(Records from a dataset)
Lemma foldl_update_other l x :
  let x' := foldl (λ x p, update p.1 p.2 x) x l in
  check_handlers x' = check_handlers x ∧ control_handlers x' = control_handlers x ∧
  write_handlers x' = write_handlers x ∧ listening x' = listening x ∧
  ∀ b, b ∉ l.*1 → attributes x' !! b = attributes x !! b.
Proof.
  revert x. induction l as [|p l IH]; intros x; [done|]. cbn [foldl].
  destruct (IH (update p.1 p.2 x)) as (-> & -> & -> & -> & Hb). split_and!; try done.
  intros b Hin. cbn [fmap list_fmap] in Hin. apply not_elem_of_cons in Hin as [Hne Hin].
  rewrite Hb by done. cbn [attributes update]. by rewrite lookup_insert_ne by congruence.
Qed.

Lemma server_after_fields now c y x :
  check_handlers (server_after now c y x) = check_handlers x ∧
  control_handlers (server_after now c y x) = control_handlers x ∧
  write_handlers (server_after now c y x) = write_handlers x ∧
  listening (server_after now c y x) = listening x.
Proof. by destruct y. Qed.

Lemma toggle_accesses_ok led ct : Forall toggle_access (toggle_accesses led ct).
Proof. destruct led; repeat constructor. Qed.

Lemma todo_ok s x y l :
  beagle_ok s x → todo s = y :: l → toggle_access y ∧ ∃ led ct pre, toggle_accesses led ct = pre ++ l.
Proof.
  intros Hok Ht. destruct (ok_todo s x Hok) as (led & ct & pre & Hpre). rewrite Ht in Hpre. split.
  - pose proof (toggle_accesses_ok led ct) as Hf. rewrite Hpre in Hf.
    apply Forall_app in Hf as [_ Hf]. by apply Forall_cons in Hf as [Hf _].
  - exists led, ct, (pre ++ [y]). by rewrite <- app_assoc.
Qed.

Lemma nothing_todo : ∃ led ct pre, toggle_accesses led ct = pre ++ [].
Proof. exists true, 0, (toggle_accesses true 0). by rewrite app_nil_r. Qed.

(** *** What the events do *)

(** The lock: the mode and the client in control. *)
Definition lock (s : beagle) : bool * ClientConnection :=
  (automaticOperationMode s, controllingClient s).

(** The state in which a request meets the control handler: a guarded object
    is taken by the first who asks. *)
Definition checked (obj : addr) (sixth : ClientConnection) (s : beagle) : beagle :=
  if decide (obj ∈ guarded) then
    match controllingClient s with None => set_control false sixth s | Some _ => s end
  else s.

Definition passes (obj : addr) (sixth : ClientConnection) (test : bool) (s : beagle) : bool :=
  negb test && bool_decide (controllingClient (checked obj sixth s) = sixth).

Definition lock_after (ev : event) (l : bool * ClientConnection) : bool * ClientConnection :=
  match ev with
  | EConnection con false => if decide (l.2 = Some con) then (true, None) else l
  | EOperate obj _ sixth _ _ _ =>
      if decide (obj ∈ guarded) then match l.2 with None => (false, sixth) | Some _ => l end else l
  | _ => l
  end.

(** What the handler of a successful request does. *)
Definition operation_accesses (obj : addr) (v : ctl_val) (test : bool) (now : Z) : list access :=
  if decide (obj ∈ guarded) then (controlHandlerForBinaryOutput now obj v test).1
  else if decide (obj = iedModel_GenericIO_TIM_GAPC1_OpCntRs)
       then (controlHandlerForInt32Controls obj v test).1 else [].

**Required action:** Write out, exactly as given, the line containing "is taken by the first who asks. *)" and every line after it to the end of the records. Include nothing else.

**Exercise solution:**
    is taken by the first who asks. *)
Definition checked (obj : addr) (sixth : ClientConnection) (s : beagle) : beagle :=
  if decide (obj ∈ guarded) then
    match controllingClient s with None => set_control false sixth s | Some _ => s end
  else s.

Definition passes (obj : addr) (sixth : ClientConnection) (test : bool) (s : beagle) : bool :=
  negb test && bool_decide (controllingClient (checked obj sixth s) = sixth).

Definition lock_after (ev : event) (l : bool * ClientConnection) : bool * ClientConnection :=
  match ev with
  | EConnection con false => if decide (l.2 = Some con) then (true, None) else l
  | EOperate obj _ sixth _ _ _ =>
      if decide (obj ∈ guarded) then match l.2 with None => (false, sixth) | Some _ => l end else l
  | _ => l
  end.

(** What the handler of a successful request does. *)
Definition operation_accesses (obj : addr) (v : ctl_val) (test : bool) (now : Z) : list access :=
  if decide (obj ∈ guarded) then (controlHandlerForBinaryOutput now obj v test).1
  else if decide (obj = iedModel_GenericIO_TIM_GAPC1_OpCntRs)
       then (controlHandlerForInt32Controls obj v test).1 else [].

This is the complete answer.